Woke up today and immediately thought, "so I guess this is really happening". This was the first time the little monkeys jumping around in my brain stopped whining, complaining, and looking for an escape route, and finally just accepted the circumstances I have somehow found myself in. It was also the first time I thought about what I had to do today (take class, shower and cram lunch down within an hour, posture clinic, another class, shower and crap dinner down and nap, and posture clinic till Bikram knows when), rationalized it, and honestly believed "one step at a time, one breath at a time".

Walking into my class this morning, I just thought, "alright, bring it on". And I had a pretty good class. Well, not pretty good for my normal Bikram standards. But pretty good for my TT standards. Basically here at TT, any class that I can actually do all the postures and stay in the room for, is a good class in my book. I was pretty ecstatic about being able to finally give all my postures a shot for so long (oh floor bow how I have missed you!).

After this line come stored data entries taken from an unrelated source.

(** [GreaterThan] and [LessThan] of a nil version panic. *)
Fixpoint check_releases (c : check_env) (minAuto : Release) (releases : list Release) : list update_event * check_end :=
  match releases with
  | [] =>
      ((match rel_version minAuto with
        | Some v => if Equal v zero_version then [] else [UpdateAvailable minAuto false false]
        | None => []
        end) ++ [UpdateNotAvailable], CheckDone)
  | release :: releases =>
      if negb (UpdateEligible (rel_category release) (updateChannel c)) then check_releases c minAuto releases
      else match rel_version release with
      | None => ([], CheckPanics)
      | Some version =>
          if negb (GreaterThan version (curVersion c)) then check_releases c minAuto releases
          else if negb (Qle_bool (updateRollout c) (RolloutProportion release)) then check_releases c minAuto releases
          else if negb (system_ok c release) then check_releases c minAuto releases
          else if match MinAuto release with Some m => LessThan (curVersion c) m | None => false end
          then check_releases c
                 (match rel_version minAuto with
                  | Some v => if GreaterThan version v then release else minAuto
                  | None => minAuto
                  end) releases
          else match package_of release with
          | None => check_releases c minAuto releases
          | Some _ =>
              if negb (autoUpdateEnabled c) then ([UpdateAvailable release true false], CheckDone)
              else ([], CheckInstalls release)
          end
      end
  end.
Lemma copy_path_step (ph : phase) (src : tree) (p : path) (e : entry) (t t' : tree) : (forall d, sha256 d <> "") -> src !! p = Some e -> can_copy ph p e t -> copy_path ph src p t = (t', Ok ()) ->
  changes p t t' /\ exists e', t' !! p = Some e' /\ same_entry e e'.
Proof.
  intros Hsha Hsrc Hcan. unfold copy_path. rewrite Hsrc.
  assert (Hroom : forall t1 e, make_room ph e p t = (t1, Ok ()) -> clears p t t1) by (intros t1 e' Hm; assert (Hl := leaves_make_room ph e' p t); by rewrite Hm in Hl).
  destruct e as [m d|m|g|m]; [| | |done]; rewrite eff_bind_Ok; intros (t1 & [] & H1 & H2); assert (Hc := Hroom _ _ H1).
  - destruct (copy_file_step ph src p m d t1 t') as [Hch [m' Hp]]; try done; [| |split; [etrans; [by apply clears_changes|done]|by exists (EFile m' d)]].
    + destruct Hcan as ([Hne Hclear] & Hread & Hcol), Hc as [Hc1 Hc2]. split; [|split; [done|intros m' d' Hp; apply (Hcol m'); by eapply lookup_weaken]].
      split; [done|]. rewrite Hc1; [done|]. by apply temporary_of_other.
    + intros e He. assert (Hm := make_room_makes _ _ _ _ _ H1 e He). cbn [is_folder is_regular] in Hm. rewrite andb_false_r, andb_true_r in Hm. exact Hm.
  - assert (Hd := mkdirs_changes ph m p [] p (reflexivity _) t1). unfold mkdir_all in H2. rewrite H2 in Hd.
    split; [etrans; [by apply clears_changes|exact Hd]|]. destruct (mkdirs_makes _ _ _ _ _ _ H2) as [m' Hm']. by exists (EDir m').
  - unfold sys in H2. apply eff_bind_Ok in H2 as (t2 & [] & H2 & H3). destruct (refused ph SysReadlink p); [done|]. injection H2 as <-.
    apply symlink_makes in H3 as ->. split; [etrans; [by apply clears_changes|by apply changes_insert; [done|right]]|]. exists (ELink g). split; [apply lookup_insert_eq|done].
Qed.

(** *** Walks *)

Lemma walk_paths_ok {St : Type} (Inv : list path -> St -> Prop) (ph : phase) (f : path -> eff St err ()) (ps before : list path) (s s' : St) :
  (forall done p rest s s', before ++ ps = done ++ p :: rest -> Inv done s -> f p s = (s', Ok ()) -> Inv (done ++ [p]) s') ->
  Inv before s -> walk_paths ph ps f s = (s', Ok ()) -> Inv (before ++ ps) s'.
Proof.
  revert before s. induction ps as [|p ps IH]; intros before s Hstep Hinv; cbn [walk_paths]; [intros [= <-]; by rewrite app_nil_r|].
  rewrite eff_bind_Ok. intros (s1 & [] & H1 & H2). unfold reads in H1. injection H1 as -> _. apply eff_bind_Ok in H2 as (s2 & [] & H2 & H3).
  replace (before ++ p :: ps) with ((before ++ [p]) ++ ps) by (by rewrite <- app_assoc). apply (IH (before ++ [p]) s2); [|by eapply Hstep|done].
  intros done q rest s3 s4 He. apply Hstep with rest. rewrite <- He. by rewrite <- app_assoc.
Qed.
Lemma report_files_perm s : report_files s ≡ₚ bridgeLogs s ++ guiLogs s ++ launcherLogs s.
Proof.
  unfold report_files. rewrite (app_assoc (guiLogs s)). set (rest := guiLogs s ++ launcherLogs s).
  destruct (bridge_cases (bridgeLogs s)) as [->|[(a & ->)|[(a & b & ->)|(a & mid & y & z & ->)]]].
  - simpl. by rewrite app_nil_r.
  - simpl. by rewrite app_nil_r.
  - simpl. rewrite app_nil_r. apply perm_swap.
  - assert (Hlen : length (a :: mid ++ [y; z]) = (length mid + 3)%nat) by (simpl; rewrite length_app; simpl; lia).
    assert (Hz : (a :: mid ++ [y; z]) !! (length mid + 2)%nat = Some z).
    { change (a :: mid ++ [y; z]) with ((a :: mid) ++ [y] ++ z :: []). rewrite app_assoc.
      apply list_lookup_middle. rewrite length_app. simpl. lia. }
    assert (Hy : (a :: mid ++ [y; z]) !! (length mid + 1)%nat = Some y).
    { change (a :: mid ++ [y; z]) with ((a :: mid) ++ y :: [z]). apply list_lookup_middle. simpl. lia. }
    rewrite Hlen, (proj2 (Nat.ltb_lt 1 _)), (proj2 (Nat.ltb_lt 2 _)) by lia.
    replace (length mid + 3 - 1)%nat with (length mid + 2)%nat by lia.
    replace (length mid + 3 - 2)%nat with (length mid + 1)%nat by lia. replace (length mid + 3 - 3)%nat with (length mid) by lia.
    rewrite Hz, Hy. cbn [lookup list_lookup].
    assert (Hmid : (if (3 <? length mid + 3)%nat then take (length mid) (drop 1 (a :: mid ++ [y; z])) else []) = mid).
    { destruct (3 <? length mid + 3)%nat eqn:H3; [by rewrite skipn_cons, drop_0, take_app_length|].
      apply Nat.ltb_ge in H3. destruct mid; [done|simpl in H3; lia]. }
    rewrite Hmid. cbn [app]. rewrite <- app_assoc. cbn [app].
    rewrite <- !Permutation_middle, (Permutation_app_comm rest mid).
    etrans; [apply perm_skip, perm_swap|]. etrans; [apply perm_swap|]. apply perm_skip, perm_swap.
Qed.
(** Text without control characters below 16 is read back from its escapes. *)
Theorem percent_round_trip raw : (forall c, c ∈ String.list_ascii_of_string raw -> 16 <= code c) ->
  percentHexUnescape (percentHexEscape raw) = Ok raw.
Proof.
  induction raw as [|c raw IH]; intros Hc; [done|].
  assert (H2 := two_digits_all c (Hc c (list_elem_of_here _ _))). unfold two_digits in H2. cbn [percentHexEscape].
  destruct (hex (code c)) as [|a [|b [|? ?]]]; try done. apply andb_true_iff in H2 as [Hh He]. apply Ascii.eqb_eq in He.
  change (String a (String b "") +:+ percentHexEscape raw) with (String a (String b (percentHexEscape raw))).
  cbn [percentHexUnescape]. change (negb (Ascii.eqb percent percent)) with false. cbn iota. rewrite Hh.
  rewrite IH by (intros d Hd; apply Hc; by right). cbn. by rewrite He.
Qed.

(** ** Examples *)

#[local] Existing Instance canonical_range.

(** A decoder that leaves text as it is. *)
Definition ex_decode : DecodeText := fun raw contentType => Ok raw.
#[local] Existing Instance ex_decode.

Lemma simple_params_dec (ps : list (string * string)) :
  forallb (fun '(k, v) => negb (String.eqb k "") && all_token k && String.eqb (ToLower k) k &&
             match Index star k with None => true | Some _ => false end &&
             forallb (fun c => negb (Ascii.eqb c cr || Ascii.eqb c lf)) (String.list_ascii_of_string v)) ps = true -> Forall simple_param ps.
Proof.
  intros H. apply Forall_forall. intros [k v] Hin. assert (Hkv := proj1 (List.forallb_forall _ _) H (k, v) (proj1 (list_elem_of_In _ _) Hin)). cbn in Hkv. boolp.
  split; [split; [done|by apply all_token_spec]|]. split; [done|]. split; [simpl; by destruct (Index star k)|].
  intros c Hc. apply negb_true_iff.
  match goal with Hb : forallb _ _ = true |- _ => exact (proj1 (List.forallb_forall _ _) Hb c (proj1 (list_elem_of_In _ _) Hc)) end.
Qed.

Definition quoted (s : string) : string := String quote (s +:+ String quote "").
Definition ex_params : list (string * string) := [("name", "a.txt"); ("size", "12"); ("name", "b c.txt")].

Lemma last_definition_kept_witness : exists m,
  changeEncodingAndKeepLastParamDefinition ("text/plain; name=a.txt; size=12; name=" +:+ quoted "b c.txt") = Some ("text/plain" +:+ render_params (map_range m)) /\
  m !! "name" = Some "b c.txt".
Proof.
  destruct (last_definition_kept "text/plain" ex_params eq_refl (simple_params_dec ex_params eq_refl)) as (m & H & Hm).
  exists m. split; [|rewrite (Hm "name"); reflexivity]. exact H.
Defined.

Lemma percent_round_trip_witness : percentHexUnescape (percentHexEscape "naïve") = Ok "naïve".
Proof.
  apply (percent_round_trip "naïve"). intros c Hc.
  assert (H : forallb (fun c => 16 <=? code c) (String.list_ascii_of_string "naïve") = true) by reflexivity.
  apply Z.leb_le. exact (proj1 (List.forallb_forall _ _) H c (proj1 (list_elem_of_In _ _) Hc)).
Defined.

(** A control character is written with one digit, which is not read back. *)
Example control_character_escape : percentHexEscape (String (chr 9) "x") = "%9%78" /\ is_ok (percentHexUnescape "%9%78") = false.
Proof. vm_compute. split; reflexivity. Qed.

(** When a header is written again, values lose their quotes: what is read afterwards ends at the space. *)
Example quotes_lost :
  changeEncodingAndKeepLastParamDefinition ("text/plain; name=" +:+ quoted "b c.txt" +:+ "; name=" +:+ quoted "b c.txt") = Some "text/plain;name=b c.txt".
Proof. vm_compute. reflexivity. Qed.

(** A section without a star ends the parameter, and a parameter whose last section has one is not
    merged but copied section by section. *)
Example sections_dropped :
  changeEncodingAndKeepLastParamDefinition "attachment; filename*0*=big5''a; filename*1=b; filename*2=c" = Some "attachment;filename*=utf-8''%61%62" /\
  exists s, changeEncodingAndKeepLastParamDefinition "attachment; filename*0*=big5''a; filename*1*=b" = Some s /\ str_contains s "big5''a" = true.
Proof. vm_compute. split; [reflexivity|]. eexists. split; reflexivity. Qed.

(** Without a character set the value is lost. *)
Example missing_charset_empties :
  changeEncodingAndKeepLastParamDefinition "attachment; filename*0*=''a; filename*1=.txt" = Some "attachment;filename*=".
Proof. vm_compute. reflexivity. Qed.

Dialogue clinics continued with more reciting Half Moon pose. I decided that I'm going to start writing down  what Bikram says, because this man is absolutely a character. He is like the Jean-Luc Godard of Yoga. Only if he heard me say that, he'd probably say something along the lines of "Fuck you, idiot. That Jean-Luc is the Bikram Choudhury of Cinema!" Here's some random things I've jotted down...

"Is Pluto really gone?? Somebody tell me..."

"You have to give your energy! What happens when your boyfriend doesn't buy you gifts? You chop the fucking balls off. You have to give more energy!"

Halfway through people reciting Half Moon, he made a girl wait about ten minutes before her turn as he proceeded to show us his collection of expensive watches.... "You give me your money and I buy this watch. I don't give a fuck if you like it or not, you follow?"

What a character.

Second class today was definitely my best one yet. A teacher named Juan taught and I absolutely fell in love with my practice all over again. He was excellent, no bullshit, yet funny at the same time. Everything, the heat, the temperature, and everything about that second class, made it a perfect Bikram class. And I'm so glad, because under any other circumstances, a double today probably would have killed me. Instead, it took me to an even better point of my practice, both mentally and physically.

Time to go to our evening dialogue clinic. Bikram had the projectors set up today, suggesting that after dialogues tonight, we will probably be watching a Bollywood movie. I'm already tired and should have napped but its too late for that now. Fingers crossed, he doesn't keep us up too late. But the days been going so damn well today that I think with my luck, we'll probably be up till at least 2 in the morning. No, no negative thoughts. One moment at a time. And all I need to do now is post this blog and get my sore little butt downstairs. And that, I'm pretty sure I can do.